§ **About this task**: With the material below, print exactly the lines between the line holding "Definition inode_at id" and the line holding "(** One reference of the graph. *)", inclusive. Add nothing else.

┌──

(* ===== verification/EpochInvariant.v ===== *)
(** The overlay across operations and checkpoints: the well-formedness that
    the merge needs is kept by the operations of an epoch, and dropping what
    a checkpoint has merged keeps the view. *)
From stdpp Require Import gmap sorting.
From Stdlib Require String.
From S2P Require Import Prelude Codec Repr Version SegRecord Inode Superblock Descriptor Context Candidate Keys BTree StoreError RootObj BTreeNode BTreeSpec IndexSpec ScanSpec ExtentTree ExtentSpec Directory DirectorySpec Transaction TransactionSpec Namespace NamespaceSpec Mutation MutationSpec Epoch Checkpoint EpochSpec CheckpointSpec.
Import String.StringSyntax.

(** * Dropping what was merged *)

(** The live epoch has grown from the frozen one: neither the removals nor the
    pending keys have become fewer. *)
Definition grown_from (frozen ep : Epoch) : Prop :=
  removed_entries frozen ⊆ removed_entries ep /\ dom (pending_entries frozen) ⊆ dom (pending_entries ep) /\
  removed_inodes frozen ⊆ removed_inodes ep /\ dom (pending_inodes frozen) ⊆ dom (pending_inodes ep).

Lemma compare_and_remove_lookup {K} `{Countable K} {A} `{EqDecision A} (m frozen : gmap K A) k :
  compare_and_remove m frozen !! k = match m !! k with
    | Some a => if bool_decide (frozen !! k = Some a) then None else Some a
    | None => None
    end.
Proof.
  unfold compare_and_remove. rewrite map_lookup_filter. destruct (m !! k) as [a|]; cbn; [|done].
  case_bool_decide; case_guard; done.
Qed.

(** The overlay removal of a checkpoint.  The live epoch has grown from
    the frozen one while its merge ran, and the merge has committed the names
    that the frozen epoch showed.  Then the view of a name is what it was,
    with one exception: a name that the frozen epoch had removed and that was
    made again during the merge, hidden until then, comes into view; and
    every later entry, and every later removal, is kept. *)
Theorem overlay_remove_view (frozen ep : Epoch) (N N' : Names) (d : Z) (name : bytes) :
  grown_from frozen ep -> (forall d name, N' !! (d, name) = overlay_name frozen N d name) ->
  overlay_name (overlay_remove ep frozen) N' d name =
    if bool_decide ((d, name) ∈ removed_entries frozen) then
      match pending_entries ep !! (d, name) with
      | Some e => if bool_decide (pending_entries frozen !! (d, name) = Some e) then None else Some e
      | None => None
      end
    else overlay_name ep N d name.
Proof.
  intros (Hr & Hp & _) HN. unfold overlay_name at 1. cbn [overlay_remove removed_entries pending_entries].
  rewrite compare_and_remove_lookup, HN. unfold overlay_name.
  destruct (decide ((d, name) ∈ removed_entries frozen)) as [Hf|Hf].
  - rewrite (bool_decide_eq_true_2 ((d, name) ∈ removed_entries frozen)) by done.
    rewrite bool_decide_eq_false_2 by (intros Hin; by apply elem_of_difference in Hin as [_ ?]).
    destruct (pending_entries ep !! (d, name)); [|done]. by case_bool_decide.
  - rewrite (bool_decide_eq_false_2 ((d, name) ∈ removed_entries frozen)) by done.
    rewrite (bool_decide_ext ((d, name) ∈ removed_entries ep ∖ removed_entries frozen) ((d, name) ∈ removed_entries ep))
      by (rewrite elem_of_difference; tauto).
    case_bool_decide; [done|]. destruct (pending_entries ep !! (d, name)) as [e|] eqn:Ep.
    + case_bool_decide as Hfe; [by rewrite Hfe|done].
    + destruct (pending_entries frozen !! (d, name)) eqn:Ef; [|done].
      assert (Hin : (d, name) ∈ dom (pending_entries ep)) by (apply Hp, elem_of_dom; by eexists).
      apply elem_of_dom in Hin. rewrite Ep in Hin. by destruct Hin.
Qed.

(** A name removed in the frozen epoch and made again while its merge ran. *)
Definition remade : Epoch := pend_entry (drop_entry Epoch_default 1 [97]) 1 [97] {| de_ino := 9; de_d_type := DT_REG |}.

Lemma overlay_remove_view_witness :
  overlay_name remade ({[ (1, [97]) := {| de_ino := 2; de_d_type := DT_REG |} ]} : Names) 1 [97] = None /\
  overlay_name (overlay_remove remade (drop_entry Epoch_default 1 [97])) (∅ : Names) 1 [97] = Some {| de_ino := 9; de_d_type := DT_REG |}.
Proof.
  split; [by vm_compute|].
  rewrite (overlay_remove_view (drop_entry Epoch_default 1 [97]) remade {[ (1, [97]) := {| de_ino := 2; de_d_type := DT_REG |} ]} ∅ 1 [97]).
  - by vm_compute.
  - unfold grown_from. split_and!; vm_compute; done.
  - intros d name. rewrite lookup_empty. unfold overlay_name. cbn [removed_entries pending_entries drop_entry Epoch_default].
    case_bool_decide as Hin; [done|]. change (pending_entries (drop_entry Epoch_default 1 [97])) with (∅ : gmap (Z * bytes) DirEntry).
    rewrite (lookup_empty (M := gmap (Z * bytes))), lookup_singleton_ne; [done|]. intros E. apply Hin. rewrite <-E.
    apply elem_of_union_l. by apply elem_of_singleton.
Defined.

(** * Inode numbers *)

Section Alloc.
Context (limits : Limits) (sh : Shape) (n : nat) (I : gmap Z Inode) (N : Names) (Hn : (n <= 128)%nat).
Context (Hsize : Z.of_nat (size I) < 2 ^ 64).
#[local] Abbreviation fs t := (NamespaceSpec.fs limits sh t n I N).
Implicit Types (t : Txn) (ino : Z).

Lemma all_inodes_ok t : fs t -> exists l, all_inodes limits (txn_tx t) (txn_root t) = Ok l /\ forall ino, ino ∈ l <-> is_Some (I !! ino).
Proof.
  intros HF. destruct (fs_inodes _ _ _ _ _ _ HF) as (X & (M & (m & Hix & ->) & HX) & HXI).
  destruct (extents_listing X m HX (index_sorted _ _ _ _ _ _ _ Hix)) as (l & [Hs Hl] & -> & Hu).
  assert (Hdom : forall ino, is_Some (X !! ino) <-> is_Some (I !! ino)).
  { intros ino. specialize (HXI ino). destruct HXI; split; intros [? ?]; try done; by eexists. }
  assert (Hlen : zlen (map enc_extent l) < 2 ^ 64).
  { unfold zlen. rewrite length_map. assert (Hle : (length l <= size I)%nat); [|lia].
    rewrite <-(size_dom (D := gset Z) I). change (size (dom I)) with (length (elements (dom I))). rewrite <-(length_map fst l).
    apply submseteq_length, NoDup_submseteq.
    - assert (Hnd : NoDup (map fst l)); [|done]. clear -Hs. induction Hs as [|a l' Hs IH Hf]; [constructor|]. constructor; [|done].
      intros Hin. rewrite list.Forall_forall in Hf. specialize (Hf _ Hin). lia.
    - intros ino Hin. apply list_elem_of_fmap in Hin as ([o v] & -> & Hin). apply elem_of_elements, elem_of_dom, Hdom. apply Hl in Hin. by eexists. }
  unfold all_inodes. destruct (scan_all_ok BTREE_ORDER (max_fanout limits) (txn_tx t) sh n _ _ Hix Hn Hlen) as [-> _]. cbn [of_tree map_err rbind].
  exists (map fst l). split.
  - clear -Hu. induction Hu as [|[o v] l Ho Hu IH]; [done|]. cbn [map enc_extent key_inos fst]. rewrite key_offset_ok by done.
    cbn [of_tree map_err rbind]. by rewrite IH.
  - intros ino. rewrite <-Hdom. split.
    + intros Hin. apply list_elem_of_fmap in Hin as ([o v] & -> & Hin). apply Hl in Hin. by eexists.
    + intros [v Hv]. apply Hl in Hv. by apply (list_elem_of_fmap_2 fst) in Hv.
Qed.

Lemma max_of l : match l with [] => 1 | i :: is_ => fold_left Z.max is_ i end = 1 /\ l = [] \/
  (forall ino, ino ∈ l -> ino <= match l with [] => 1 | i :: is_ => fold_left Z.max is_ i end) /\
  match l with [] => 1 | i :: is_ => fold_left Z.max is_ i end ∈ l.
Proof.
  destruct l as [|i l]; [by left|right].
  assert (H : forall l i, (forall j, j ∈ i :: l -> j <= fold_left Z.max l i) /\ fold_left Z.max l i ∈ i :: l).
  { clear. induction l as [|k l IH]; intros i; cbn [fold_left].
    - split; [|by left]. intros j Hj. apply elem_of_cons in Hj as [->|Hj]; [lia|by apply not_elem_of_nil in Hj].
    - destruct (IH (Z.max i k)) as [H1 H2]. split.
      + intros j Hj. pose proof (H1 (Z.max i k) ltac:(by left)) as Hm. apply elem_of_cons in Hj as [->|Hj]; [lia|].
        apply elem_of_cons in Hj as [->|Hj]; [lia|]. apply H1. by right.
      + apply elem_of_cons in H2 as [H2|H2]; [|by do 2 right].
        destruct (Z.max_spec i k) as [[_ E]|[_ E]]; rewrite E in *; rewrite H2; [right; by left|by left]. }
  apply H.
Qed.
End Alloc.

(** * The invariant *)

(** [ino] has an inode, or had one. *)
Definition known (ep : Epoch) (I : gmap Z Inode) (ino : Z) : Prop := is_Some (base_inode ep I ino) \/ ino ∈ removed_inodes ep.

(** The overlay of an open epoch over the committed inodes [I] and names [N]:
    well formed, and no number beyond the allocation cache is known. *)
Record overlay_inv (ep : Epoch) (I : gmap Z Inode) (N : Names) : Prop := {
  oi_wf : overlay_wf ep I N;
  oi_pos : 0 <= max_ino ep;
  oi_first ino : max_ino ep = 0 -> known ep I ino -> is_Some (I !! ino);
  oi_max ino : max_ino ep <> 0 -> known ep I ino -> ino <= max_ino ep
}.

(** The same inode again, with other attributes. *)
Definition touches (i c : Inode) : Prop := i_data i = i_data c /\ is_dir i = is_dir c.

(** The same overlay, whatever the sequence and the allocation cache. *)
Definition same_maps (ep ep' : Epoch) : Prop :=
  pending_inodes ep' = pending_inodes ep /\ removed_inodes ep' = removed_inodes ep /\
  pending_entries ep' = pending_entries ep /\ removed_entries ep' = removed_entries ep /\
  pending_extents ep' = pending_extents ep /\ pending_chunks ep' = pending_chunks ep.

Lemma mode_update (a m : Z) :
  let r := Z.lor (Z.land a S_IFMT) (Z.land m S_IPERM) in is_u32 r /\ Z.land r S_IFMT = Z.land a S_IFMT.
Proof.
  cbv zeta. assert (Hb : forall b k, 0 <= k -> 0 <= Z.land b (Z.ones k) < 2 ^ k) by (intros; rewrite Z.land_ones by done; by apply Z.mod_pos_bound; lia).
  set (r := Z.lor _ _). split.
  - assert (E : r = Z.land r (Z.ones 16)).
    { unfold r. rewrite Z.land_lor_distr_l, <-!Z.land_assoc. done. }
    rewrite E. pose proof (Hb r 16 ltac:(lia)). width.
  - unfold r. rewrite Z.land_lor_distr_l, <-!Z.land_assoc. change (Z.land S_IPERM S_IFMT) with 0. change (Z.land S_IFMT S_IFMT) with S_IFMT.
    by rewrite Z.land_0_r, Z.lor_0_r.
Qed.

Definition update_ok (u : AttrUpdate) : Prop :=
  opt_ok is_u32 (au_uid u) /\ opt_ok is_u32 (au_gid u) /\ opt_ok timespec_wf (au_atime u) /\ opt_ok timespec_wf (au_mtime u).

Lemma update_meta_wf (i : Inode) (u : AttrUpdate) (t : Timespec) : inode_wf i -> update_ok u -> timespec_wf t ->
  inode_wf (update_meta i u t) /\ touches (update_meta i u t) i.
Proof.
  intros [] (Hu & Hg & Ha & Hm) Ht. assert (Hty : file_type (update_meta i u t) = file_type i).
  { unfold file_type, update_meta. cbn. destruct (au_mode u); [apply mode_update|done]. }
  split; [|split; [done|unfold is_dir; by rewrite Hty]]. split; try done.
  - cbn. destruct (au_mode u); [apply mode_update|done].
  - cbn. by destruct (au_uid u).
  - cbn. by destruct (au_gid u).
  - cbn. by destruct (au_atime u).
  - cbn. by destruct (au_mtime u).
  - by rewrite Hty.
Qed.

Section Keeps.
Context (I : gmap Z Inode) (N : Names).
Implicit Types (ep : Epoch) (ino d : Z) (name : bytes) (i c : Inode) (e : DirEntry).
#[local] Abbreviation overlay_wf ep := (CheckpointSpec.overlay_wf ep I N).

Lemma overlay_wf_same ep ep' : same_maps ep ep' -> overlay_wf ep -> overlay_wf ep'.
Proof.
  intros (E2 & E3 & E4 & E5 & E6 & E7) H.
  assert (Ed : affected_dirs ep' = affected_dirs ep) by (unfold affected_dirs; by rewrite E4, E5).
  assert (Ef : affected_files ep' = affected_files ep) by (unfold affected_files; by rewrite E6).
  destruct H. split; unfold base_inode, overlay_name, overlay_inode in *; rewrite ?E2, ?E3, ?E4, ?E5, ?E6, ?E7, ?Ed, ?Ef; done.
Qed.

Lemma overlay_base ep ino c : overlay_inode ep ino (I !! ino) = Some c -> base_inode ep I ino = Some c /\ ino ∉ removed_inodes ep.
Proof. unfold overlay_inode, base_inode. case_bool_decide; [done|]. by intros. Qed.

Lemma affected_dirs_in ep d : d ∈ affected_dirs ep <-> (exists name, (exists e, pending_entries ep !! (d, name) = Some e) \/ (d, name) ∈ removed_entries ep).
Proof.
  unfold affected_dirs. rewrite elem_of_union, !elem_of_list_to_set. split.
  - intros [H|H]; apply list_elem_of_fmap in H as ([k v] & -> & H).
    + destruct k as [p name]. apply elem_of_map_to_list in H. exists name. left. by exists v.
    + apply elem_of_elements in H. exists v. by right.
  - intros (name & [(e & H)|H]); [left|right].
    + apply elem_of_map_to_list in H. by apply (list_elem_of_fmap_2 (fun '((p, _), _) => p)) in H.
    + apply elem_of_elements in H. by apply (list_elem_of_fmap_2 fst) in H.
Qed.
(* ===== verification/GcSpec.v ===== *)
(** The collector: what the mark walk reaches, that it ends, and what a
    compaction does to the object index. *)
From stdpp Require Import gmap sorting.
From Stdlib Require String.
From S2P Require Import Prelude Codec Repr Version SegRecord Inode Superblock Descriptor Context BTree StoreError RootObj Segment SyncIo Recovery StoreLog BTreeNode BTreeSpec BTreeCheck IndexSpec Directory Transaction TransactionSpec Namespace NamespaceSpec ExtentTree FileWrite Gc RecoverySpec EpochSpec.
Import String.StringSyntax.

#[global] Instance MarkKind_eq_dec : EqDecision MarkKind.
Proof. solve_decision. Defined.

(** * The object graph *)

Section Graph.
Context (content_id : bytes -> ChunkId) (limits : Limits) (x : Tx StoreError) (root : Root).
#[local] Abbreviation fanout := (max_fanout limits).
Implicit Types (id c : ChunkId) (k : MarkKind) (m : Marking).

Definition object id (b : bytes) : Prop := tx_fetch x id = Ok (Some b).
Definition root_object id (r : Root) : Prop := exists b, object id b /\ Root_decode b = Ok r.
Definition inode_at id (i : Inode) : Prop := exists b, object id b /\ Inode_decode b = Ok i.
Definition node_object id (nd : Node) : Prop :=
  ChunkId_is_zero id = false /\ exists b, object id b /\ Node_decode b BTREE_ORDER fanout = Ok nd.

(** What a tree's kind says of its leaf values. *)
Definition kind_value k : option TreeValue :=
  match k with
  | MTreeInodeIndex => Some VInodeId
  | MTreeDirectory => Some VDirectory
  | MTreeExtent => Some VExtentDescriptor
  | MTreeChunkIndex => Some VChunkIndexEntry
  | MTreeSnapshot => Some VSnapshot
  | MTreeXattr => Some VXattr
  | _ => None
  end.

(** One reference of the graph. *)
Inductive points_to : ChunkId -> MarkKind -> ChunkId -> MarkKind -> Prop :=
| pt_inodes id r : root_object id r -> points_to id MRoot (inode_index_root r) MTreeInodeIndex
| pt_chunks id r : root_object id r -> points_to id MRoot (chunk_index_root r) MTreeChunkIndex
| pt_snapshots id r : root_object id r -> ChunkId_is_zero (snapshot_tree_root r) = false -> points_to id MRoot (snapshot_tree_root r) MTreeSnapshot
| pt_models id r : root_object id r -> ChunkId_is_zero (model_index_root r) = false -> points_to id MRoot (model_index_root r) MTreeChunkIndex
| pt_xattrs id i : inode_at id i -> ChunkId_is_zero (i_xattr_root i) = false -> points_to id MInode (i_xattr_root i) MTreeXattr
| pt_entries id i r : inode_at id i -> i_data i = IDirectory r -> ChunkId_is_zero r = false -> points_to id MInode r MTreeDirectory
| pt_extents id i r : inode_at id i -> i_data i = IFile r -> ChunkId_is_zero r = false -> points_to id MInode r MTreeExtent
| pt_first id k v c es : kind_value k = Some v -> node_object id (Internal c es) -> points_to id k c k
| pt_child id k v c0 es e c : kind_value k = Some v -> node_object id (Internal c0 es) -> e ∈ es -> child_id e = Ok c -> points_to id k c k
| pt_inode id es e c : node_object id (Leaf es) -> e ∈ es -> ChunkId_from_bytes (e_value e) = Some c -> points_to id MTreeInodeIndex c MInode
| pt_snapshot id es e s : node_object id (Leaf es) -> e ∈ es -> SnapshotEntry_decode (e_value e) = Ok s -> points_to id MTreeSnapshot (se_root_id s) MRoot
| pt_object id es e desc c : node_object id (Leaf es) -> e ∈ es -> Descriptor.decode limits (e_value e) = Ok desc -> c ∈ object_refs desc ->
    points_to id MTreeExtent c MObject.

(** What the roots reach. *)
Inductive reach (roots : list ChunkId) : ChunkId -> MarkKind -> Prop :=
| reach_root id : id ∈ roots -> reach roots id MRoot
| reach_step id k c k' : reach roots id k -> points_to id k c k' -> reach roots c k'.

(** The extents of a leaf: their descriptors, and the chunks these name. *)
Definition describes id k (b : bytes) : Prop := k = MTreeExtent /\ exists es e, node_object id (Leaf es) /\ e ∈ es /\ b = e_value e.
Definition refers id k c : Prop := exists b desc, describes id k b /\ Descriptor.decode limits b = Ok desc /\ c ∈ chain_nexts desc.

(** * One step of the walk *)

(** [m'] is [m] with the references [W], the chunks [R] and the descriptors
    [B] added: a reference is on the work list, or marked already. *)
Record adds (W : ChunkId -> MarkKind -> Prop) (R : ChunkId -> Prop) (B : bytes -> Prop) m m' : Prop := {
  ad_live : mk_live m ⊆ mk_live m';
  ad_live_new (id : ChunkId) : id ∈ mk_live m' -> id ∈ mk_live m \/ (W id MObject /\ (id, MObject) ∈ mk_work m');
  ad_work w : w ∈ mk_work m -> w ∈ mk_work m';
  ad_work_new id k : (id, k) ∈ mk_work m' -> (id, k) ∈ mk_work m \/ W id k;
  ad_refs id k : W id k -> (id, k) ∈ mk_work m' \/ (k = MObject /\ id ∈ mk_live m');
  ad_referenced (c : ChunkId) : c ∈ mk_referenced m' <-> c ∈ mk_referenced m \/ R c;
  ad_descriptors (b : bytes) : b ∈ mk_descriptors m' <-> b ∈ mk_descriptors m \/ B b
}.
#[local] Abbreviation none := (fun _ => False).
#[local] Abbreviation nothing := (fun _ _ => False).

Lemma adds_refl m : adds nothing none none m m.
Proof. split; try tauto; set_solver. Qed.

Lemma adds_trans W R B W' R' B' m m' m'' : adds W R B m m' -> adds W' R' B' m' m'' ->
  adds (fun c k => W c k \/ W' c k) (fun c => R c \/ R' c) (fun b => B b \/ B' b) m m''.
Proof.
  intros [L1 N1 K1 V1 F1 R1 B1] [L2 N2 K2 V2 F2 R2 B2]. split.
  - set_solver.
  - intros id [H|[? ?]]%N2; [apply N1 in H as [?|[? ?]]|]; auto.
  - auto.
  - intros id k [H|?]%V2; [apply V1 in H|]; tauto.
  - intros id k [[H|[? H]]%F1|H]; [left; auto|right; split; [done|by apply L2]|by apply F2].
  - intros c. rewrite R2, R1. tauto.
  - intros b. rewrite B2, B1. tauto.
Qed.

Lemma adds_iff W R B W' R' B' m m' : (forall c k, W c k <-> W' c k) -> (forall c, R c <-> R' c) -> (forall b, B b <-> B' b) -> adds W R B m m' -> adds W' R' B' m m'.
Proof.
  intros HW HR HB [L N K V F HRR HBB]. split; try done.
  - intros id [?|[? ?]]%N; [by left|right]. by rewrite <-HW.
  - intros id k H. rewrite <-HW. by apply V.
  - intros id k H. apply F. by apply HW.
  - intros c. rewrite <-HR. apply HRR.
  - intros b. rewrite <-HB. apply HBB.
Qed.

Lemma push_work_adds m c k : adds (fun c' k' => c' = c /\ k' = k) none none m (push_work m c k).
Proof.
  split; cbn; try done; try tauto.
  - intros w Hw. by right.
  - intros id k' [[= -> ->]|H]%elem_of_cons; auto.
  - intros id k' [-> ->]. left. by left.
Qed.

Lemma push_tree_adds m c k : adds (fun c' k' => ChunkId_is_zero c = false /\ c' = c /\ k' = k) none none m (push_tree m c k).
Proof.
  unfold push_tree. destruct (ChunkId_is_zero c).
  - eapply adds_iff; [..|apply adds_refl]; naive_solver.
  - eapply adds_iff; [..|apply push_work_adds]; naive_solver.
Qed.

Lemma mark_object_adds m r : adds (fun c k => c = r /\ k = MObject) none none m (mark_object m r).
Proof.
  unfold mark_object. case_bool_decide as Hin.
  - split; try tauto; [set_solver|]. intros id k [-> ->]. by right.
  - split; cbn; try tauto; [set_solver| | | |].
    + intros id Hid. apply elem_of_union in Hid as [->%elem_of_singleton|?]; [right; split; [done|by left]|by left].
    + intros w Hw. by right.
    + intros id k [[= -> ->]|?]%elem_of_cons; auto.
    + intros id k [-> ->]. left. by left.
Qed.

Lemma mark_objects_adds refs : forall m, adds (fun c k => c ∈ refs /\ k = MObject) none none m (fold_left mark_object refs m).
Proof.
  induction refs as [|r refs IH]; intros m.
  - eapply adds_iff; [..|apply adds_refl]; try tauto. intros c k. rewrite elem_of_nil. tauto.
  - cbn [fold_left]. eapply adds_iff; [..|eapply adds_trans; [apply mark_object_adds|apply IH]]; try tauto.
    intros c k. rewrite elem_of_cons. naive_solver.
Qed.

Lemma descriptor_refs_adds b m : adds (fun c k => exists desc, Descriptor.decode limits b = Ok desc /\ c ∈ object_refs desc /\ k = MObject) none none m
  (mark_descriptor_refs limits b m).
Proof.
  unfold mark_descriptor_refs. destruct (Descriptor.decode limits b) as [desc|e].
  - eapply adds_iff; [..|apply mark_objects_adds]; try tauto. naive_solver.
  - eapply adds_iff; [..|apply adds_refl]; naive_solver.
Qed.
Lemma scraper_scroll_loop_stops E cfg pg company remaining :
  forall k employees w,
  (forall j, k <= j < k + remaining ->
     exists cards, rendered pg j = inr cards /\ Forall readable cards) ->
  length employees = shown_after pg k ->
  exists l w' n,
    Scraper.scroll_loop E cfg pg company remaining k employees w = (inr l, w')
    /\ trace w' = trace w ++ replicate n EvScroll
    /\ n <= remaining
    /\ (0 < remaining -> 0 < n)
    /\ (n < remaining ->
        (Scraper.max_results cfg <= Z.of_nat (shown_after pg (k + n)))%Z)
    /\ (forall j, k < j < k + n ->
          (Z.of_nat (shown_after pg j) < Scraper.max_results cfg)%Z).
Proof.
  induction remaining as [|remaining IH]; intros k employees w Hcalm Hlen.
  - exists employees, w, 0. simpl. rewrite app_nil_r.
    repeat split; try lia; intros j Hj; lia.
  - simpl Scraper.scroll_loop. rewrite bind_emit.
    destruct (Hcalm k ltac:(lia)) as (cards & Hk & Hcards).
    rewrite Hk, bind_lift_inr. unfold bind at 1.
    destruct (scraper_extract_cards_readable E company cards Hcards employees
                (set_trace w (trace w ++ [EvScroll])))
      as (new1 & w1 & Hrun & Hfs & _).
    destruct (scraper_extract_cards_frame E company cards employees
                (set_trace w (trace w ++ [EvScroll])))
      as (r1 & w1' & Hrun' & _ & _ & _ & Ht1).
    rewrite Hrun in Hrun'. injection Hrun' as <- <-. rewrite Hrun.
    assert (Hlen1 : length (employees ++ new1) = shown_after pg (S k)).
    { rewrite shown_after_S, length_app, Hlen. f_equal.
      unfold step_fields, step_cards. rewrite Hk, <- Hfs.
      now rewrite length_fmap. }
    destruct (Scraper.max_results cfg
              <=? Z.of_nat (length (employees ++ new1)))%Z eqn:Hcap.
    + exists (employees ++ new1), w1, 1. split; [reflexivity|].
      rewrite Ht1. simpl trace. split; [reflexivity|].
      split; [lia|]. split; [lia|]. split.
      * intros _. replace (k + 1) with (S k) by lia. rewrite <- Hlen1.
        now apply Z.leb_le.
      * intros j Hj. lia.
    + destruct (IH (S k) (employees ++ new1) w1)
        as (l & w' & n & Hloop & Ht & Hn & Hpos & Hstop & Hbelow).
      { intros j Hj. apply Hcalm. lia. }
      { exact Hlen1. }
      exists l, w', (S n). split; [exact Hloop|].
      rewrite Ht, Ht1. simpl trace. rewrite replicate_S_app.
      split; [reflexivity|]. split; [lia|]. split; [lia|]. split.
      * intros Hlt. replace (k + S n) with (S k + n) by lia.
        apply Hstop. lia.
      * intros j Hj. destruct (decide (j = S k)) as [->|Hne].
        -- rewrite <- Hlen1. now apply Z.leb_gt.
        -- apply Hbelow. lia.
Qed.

└──

§ **Answer section**:
Definition inode_at id (i : Inode) : Prop := exists b, object id b /\ Inode_decode b = Ok i.
Definition node_object id (nd : Node) : Prop :=
  ChunkId_is_zero id = false /\ exists b, object id b /\ Node_decode b BTREE_ORDER fanout = Ok nd.

(** What a tree's kind says of its leaf values. *)
Definition kind_value k : option TreeValue :=
  match k with
  | MTreeInodeIndex => Some VInodeId
  | MTreeDirectory => Some VDirectory
  | MTreeExtent => Some VExtentDescriptor
  | MTreeChunkIndex => Some VChunkIndexEntry
  | MTreeSnapshot => Some VSnapshot
  | MTreeXattr => Some VXattr
  | _ => None
  end.

(** One reference of the graph. *)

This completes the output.